Kapitel 6: Der erste Strich 

Chapter 6: The First Stroke

 

 

Kapitel 6: Der erste Strich

 

Embla hatte viel zu tun. Sie half ihrer Großmutter bei der Ernte der verschiedenen Kräuter im Garten, und so lernte sie, wofür sie waren – gegen Halsschmerzen und andere kleine Gebrechen. Die Kräuter mussten verlesen, gebündelt und aufgehängt werden, damit sie in Ruhe trocknen konnten.

Es verging eine geraume Zeit, bis sie wieder zur großen alten Ulme ging. Doch in ihr war etwas gewachsen – ein Wunsch, still und neu. Nicht nur zu staunen. Nicht nur zu fragen. Sondern etwas festzuhalten, das sonst verschwinden würde.

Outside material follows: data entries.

(** X7.  Over any such run, from any state of the object whose counter
    has room for the issuances of the run, the tickets issued are
    consecutive from the value the counter had before the run, however
    the issuances are interleaved with the other calls: as many as the
    run has issuances, strictly increasing, without repeats, none of
    their increments leaving the range of [int], and the counter ends
    that many higher. *)
Theorem member_calls_issue_consecutive_tickets (calls : list MemberCall) s :
  counter_has_room s (issuances calls) →
  fst (run_members calls s)
    = seqZ (next_available_ticket_ s) (Z.of_nat (issuances calls))
  ∧ next_available_ticket_ (snd (run_members calls s))
    = next_available_ticket_ s + Z.of_nat (issuances calls)
  ∧ length (fst (run_members calls s)) = issuances calls
  ∧ NoDup (fst (run_members calls s))
  ∧ (∀ (i j : nat) a b,
       fst (run_members calls s) !! i = Some a →
       fst (run_members calls s) !! j = Some b →
       (i < j)%nat → a < b)
  ∧ (∀ t, t ∈ fst (run_members calls s) →
          int_min ≤ t ∧ t + 1 ≤ int_max).
Proof.
  intros [Hlo Hhi].
  destruct (run_members_tickets calls s) as [Htickets Hnext].
  rewrite Htickets.
  split; [done|]. split; [done|].
  split; [rewrite length_seqZ; lia|].
  split; [apply NoDup_seqZ|].
  split; [intros i j a b; apply seqZ_strictly_increasing|].
  intros t Ht.
  by apply (seqZ_within_int (next_available_ticket_ s) (issuances calls)).
Qed.
End Properties.

(** * The properties at work on the small program *)

Import Sample.

(** C6 fails as stated: a system without cache entries, of a class whose
    hook accepts every context, is given a context with three cache
    slots and two subcontexts; the entry counts differ, and both checks
    return normally. *)
Lemma CheckValidContext_accepts_mismatch :
  entry_count_mismatch (SystemBase_default Pendulum) big_context
  ∧ @DoCheckValidContext _ accepts_all (SystemBase_default Pendulum)
      big_context = Ok tt
  ∧ @CheckValidContext _ accepts_all (SystemBase_default Pendulum)
      big_context = Ok tt
  ∧ @ThrowIfContextNotCompatible _ accepts_all (SystemBase_default Pendulum)
      big_context = Ok tt.
Proof.
  split; [|repeat split].
  intros E. vm_compute in E. discriminate E.
Qed.

(** C2 on the sample numbering: three tickets issued by a new pendulum. *)
Lemma tickets_issued_in_sequence_witness :
  counter_has_room pendulum 3
  ∧ first_after_well_known kNextAvailableTicket
  ∧ ∃ (issued : list DependencyTicket) s',
      issue_tickets 3 pendulum = (Ok issued, s')
      ∧ length issued = 3%nat
      ∧ next_available_ticket_ s' = 21
      ∧ NoDup issued
      ∧ (∀ t k, t ∈ issued → k ∈ well_known_tickets → k < t)
      ∧ (∀ t, t ∈ issued → int_min ≤ t ∧ t + 1 ≤ int_max).
Proof.
  assert (Hroom : counter_has_room pendulum 3)
    by (vm_compute; split; discriminate).
  split; [exact Hroom|].
  destruct (tickets_issued_in_sequence Pendulum 3 Hroom)
    as (_ & _ & Hfirst & issued & s' & Hrun & Hlen & Hnext & _ & _ & Hnodup
        & Habove & _ & Hint).
  split; [exact Hfirst|].
  exists issued, s'.
  split; [exact Hrun|]. split; [exact Hlen|]. split; [exact Hnext|].
  split; [exact Hnodup|]. split; [exact Habove|exact Hint].
Defined.

(** C3 on the sample run: the second entry of the pendulum. *)
Lemma successful_declaration_appends_witness :
  perform_all first_calls pendulum = ([constant_entry], named_pendulum)
  ∧ declare slots_overload None named_pendulum
    = (Ok slots_entry, declared slots_entry named_pendulum)
  ∧ num_cache_entries (declared slots_entry named_pendulum)
    = num_cache_entries named_pendulum + 1
  ∧ cache_entries_ (declared slots_entry named_pendulum)
    = [constant_entry] ++ [slots_entry]
  ∧ ∃ ei, ([constant_entry] ++ [slots_entry]) !! Z.to_nat 1 = Some ei
          ∧ cache_index ei = 1
          ∧ cache_entry_ticket 1 (declared slots_entry named_pendulum)
            = (Ok (ticket ei), declared slots_entry named_pendulum).
Proof.
  assert (Hrun : perform_all first_calls pendulum
                 = ([constant_entry], named_pendulum)) by reflexivity.
  assert (Hdecl : declare slots_overload None named_pendulum
                  = (Ok slots_entry, declared slots_entry named_pendulum))
    by reflexivity.
  destruct (successful_declaration_appends Pendulum first_calls
              [constant_entry] named_pendulum slots_overload None
              slots_entry (declared slots_entry named_pendulum) Hrun Hdecl)
    as (_ & Hnum & _ & _ & _ & _ & _ & _ & Htable & Hticket).
  split; [exact Hrun|]. split; [exact Hdecl|]. split; [exact Hnum|].
  split; [exact Htable|].
  apply Hticket. vm_compute. split; [discriminate|reflexivity].
Defined.

(** C5 on the sample: [nothing_ticket()] next to [time_ticket()]. *)
Lemma nothing_ticket_must_be_sole_witness :
  nothing_ticket ∈ [nothing_ticket; time_ticket]
  ∧ time_ticket ∈ [nothing_ticket; time_ticket]
  ∧ time_ticket ≠ nothing_ticket
  ∧ declare (callbacks "constant" alloc_zero calc_keep)
      (Some [nothing_ticket; time_ticket]) pendulum
    = (Threw (logic_error nothing_not_sole_what), pendulum)
  ∧ ∃ e, declare (callbacks "constant" alloc_zero calc_keep)
           (Some [nothing_ticket]) pendulum = (Ok e, declared e pendulum)
         ∧ prerequisites e = [nothing_ticket].
Proof.
  assert (H1 : nothing_ticket ∈ [nothing_ticket; time_ticket])
    by constructor.
  assert (H2 : time_ticket ∈ [nothing_ticket; time_ticket])
    by (constructor; constructor).
  assert (H3 : time_ticket ≠ nothing_ticket)
    by (intros E; vm_compute in E; discriminate E).
  destruct (nothing_ticket_must_be_sole
              (callbacks "constant" alloc_zero calc_keep)
              [nothing_ticket; time_ticket] time_ticket pendulum H1 H2 H3)
    as (_ & Hrej & _ & _ & Hsole).
  split; [exact H1|]. split; [exact H2|]. split; [exact H3|].
  split; [by apply Hrej|by apply Hsole].
Defined.

(** C8 on the sample: member functions of [Adder] bound on a pendulum. *)
Lemma bound_method_checks_this_witness :
  owning_class adder_overload = Some "Adder"
  ∧ dynamic_cast_succeeds "Adder" (system_type pendulum) = false
  ∧ declare adder_overload None pendulum
    = (Threw (demand_failed "this_ptr != nullptr"), pendulum)
  ∧ declare adder_overload (Some []) pendulum
    = (Threw (demand_failed "this_ptr != nullptr"), pendulum).
Proof.
  assert (Hown : owning_class adder_overload = Some "Adder")
    by reflexivity.
  assert (Hcast : dynamic_cast_succeeds "Adder" (system_type pendulum)
                  = false) by reflexivity.
  split; [exact Hown|]. split; [exact Hcast|]. split.
  - exact (proj1 (proj1 (bound_method_checks_this adder_overload None
                           pendulum "Adder" Hown) Hcast)).
  - exact (proj1 (proj1 (bound_method_checks_this adder_overload (Some [])
                           pendulum "Adder" Hown) Hcast)).
Defined.

(** C1 fails as stated: the make-and-calc overload given member
    functions of [Adder], called with an explicitly empty list on a
    pendulum, fails at the runtime type check and not with the logic
    error of the empty list. *)
Lemma empty_list_on_mismatched_object :
  this_matches adder_overload pendulum = false
  ∧ declare adder_overload (Some []) pendulum
    = (Threw (demand_failed "this_ptr != nullptr"), pendulum)
  ∧ fst (declare adder_overload (Some []) pendulum)
    ≠ Threw (logic_error empty_prerequisites_what).
Proof.
  split; [reflexivity|]. split; [reflexivity|].
  intros E. vm_compute in E. discriminate E.
Defined.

Sie wollte zeichnen lernen. Nicht perfekt. Sondern so, dass das, was sie sah, was sie fühlte, was sie verstand, sichtbar wurde. Die Form eines Blattes. Das Licht, das durch die Zweige fällt. Die Stille zwischen den Geräuschen.

Sie wollte all das nicht nur denken. Sie wollte es teilen. Sie wollte es sichtbar machen.

Embla holte ein altes Skizzenbuch ihrer Großmutter hervor, das nach Lavendel roch. Die Seiten waren leer. Aber Embla wusste: Sie war bereit, sich auf all das einzulassen – diese Einladung, unausgesprochen und geformt in all ihrer Schönheit um sie herum.

Mit einem Bleistift in der Hand und dem Stein mit der Spirale, der ihr Glücksbringer und Talisman geworden war, begann sie zu zeichnen. Erst zaghaft. Dann mutiger.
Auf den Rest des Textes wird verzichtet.